While this might not be the best cornbread recipe ever, it is a good solid one that you can happily serve family and friends. It definitely feeds a crowd, and if you have leftovers, you can easily store them in the refrigerator or in the freezer for snacking on later.

Skillet cornbread
  • 1 Tablespoon canola or olive oil
  • 3 cups cornmeal
  • 2 and 1/4 cups all-purpose flour
  • 2 and 1/2 teaspoons baking powder
  • 2 teaspoons baking soda
  • 3 teaspoons salt
  • 4 Tablespoons granulated sugar, rounded
  • 3 eggs
  • 2 cups milk
  • 1/2 cup (1 stick) unsalted butter, melted
Pour 1 Tablespoon of canola or olive oil into a cast iron skillet. Place it into your oven and preheat your oven to 425 degrees F.

In a large mixing bowl, whisk together the cornmeal, flour, salt, baking powder, baking soda, salt and sugar.

In a separate medium sized bowl, mix the eggs and milk. Then add the melted butter (it may clump, and that's ok).

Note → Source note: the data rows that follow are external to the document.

Lemma inside_wait ns looks m name goal complete : inside ns (wait_pod looks m name goal complete).
Proof. induction looks as [|looks IH]; (split; [done|]); intros [st|e]; cbn [prog_bind trigger]; stays; (split; [done|]); intros [e'|]; cbn; stays; exact IH. Qed.
Lemma inside_create ns nodes p canaries : scratch_pod ns p → inside ns (createNodeCanaries ns nodes p canaries).
Proof. intros Hp. revert canaries. induction nodes as [|n nodes IH]; intros canaries; [done|]. split; [exact Hp|]. intros [name|e]; [apply IH|done]. Qed.
Lemma inside_outcome ns m w1 w2 node name : inside ns (canary_outcome m w1 w2 node name).
Proof. unfold canary_outcome. apply inside_bind; [apply inside_wait|done]. Qed.
Lemma inside_connected ns m role canaries all : inside ns (networkCanariesConnected m role canaries all).
Proof.
  revert all. induction canaries as [|[node name] canaries IH]; intros all; [done|]. apply inside_bind; [apply inside_outcome|].
  intros [o|e]; [apply IH|done].
Qed.
Lemma inside_blocked ns m canaries connected all : inside ns (networkCanariesBlocked m canaries connected all).
Proof.
  revert connected all. induction canaries as [|[node name] canaries IH]; intros connected all; [done|]. apply inside_bind; [apply inside_outcome|].
  intros [o|e]; [|done]. case_decide; apply IH.
Qed.
Lemma restricted_scratch ns g role command deadline : (deadline ≤ 180)%Z → scratch_pod ns (restrictedCanaryPod ns g role command deadline).
Proof.
  intros Hd. unfold scratch_pod. cbn [restrictedCanaryPod cn_Namespace cn_Labels cn_ActiveDeadlineSeconds cn_Spec canary_spec
    pod_AutomountServiceAccountToken pod_HostNetwork pod_Volumes pod_SecurityContext pod_InitContainers pod_Containers app].
  split_and!; try done; [by eexists|]. constructor; [|done]. split; [done|]. eexists. split_and!; try done. by left.
Qed.
Lemma client_scratch ns g role ip : scratch_pod ns (client_pod ns g role ip).
Proof.
  destruct (restricted_scratch ns g role client_command 30 ltac:(lia)) as (? & ? & ? & ? & ? & ? & ? & _).
  split_and!; try done. constructor; [|constructor]. split; [done|]. eexists. split_and!; try done. by left.
Qed.
Lemma inside_clients ns g role ip nodes : inside ns (createNetworkClientCanaries ns g role ip nodes).
Proof. apply inside_create, client_scratch. Qed.
Lemma inside_attempt ns ip nodes : inside ns (attempt_once ns ip nodes).
Proof.
  unfold attempt_once. apply inside_bind; [apply inside_clients|]. intros [c|e]; [|done]. apply inside_bind; [apply inside_clients|]. intros [d|e]; [|done].
  apply inside_bind; [apply inside_connected|]. intros [all|e]; [|done]. apply inside_bind; [apply inside_blocked|]. intros [den|e]; [|done].
  destruct all; [|done]. apply inside_bind; [apply inside_clients|]. intros [c2|e]; [|done]. apply inside_bind; [apply inside_connected|]. by intros [].
Qed.
Lemma inside_attempts ns looks ip nodes attempts : inside ns (net_attempts looks ns ip nodes attempts).
Proof.
  revert attempts. induction looks as [|looks IH]; intros attempts; cbn [net_attempts]; (apply inside_bind; [apply inside_attempt|]);
    intros [[[all connected] blocked]|e]; try done; (destruct (all && blocked); [done|]); (split; [done|]); intros x; cbn [prog_bind trigger].
  - done.
  - destruct x; [split; done|apply IH].
Qed.
Lemma inside_net ns nodes node0 : inside ns (net_in_scratch nodes node0 ns).
Proof.
  split; [exact (restricted_scratch ns "server-" netpolRoleServer ["sh"; "-c"; "exec httpd -f -p 8080"] 180 ltac:(lia))|].
  intros [server|e]; [|done]. cbn [prog_bind trigger]. apply inside_bind; [apply inside_wait|]. intros [pod|e]; [|done].
  destruct (negb (serving pod)); [done|]. apply inside_bind; [apply inside_clients|]. intros [baseline|e]; [|done].
  apply inside_bind; [apply inside_bind; [apply inside_connected|by intros []]|]. intros [[]|e]; [|done].
  apply inside_bind; [|intros [e|]; [done|apply inside_attempts]]. split; [done|]. intros [[]|e]; [|done]. split; [done|]. by intros [[]|e].
Qed.
Lemma inside_evidence ns m name : inside ns (appArmorFailureEvidence m name).
Proof. split; [done|]. intros [pod|[]]; cbn [prog_bind trigger]; stays. Qed.
Lemma inside_apparmor ns m canaries seen : inside ns (apparmor_canaries m canaries seen).
Proof.
  revert seen. induction canaries as [|[node name] canaries IH]; intros seen; [done|]. apply inside_bind; [apply inside_wait|].
  intros [pod|e]; [apply IH|]. split; [done|]. intros [c|]; [done|]. cbn [prog_bind trigger]. apply inside_bind; [apply inside_evidence|].
  intros [ev|ee]; [|apply IH]. case_decide; [done|apply IH].
Qed.
Lemma inside_seccomp ns m canaries seen : inside ns (seccomp_canaries m canaries seen).
Proof. revert seen. induction canaries as [|[node name] canaries IH]; intros seen; [done|]. apply inside_bind; [apply inside_wait|]. intros r. apply IH. Qed.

Transfer the egg and mil mixture to the large bowl with the dry ingredients and fold with a rubber spatula or wooden spoon. Mix until everything is just incorporated - do not over mix. The batter will be thick.

Using oven mitts, remove the cast iron skillet from the oven once it reaches 425 degrees F. Pour the cornbread batter into your hot skillet and smooth the top with your spatula. Bake in your preheated oven for about 20 minutes or until the top becomes golden.

Allow the cornbread to cool slightly before serving. It can be sliced and stored in an airtight container at room temperature or in the refrigerator and will keep for about a week. It can also be frozen and thawed.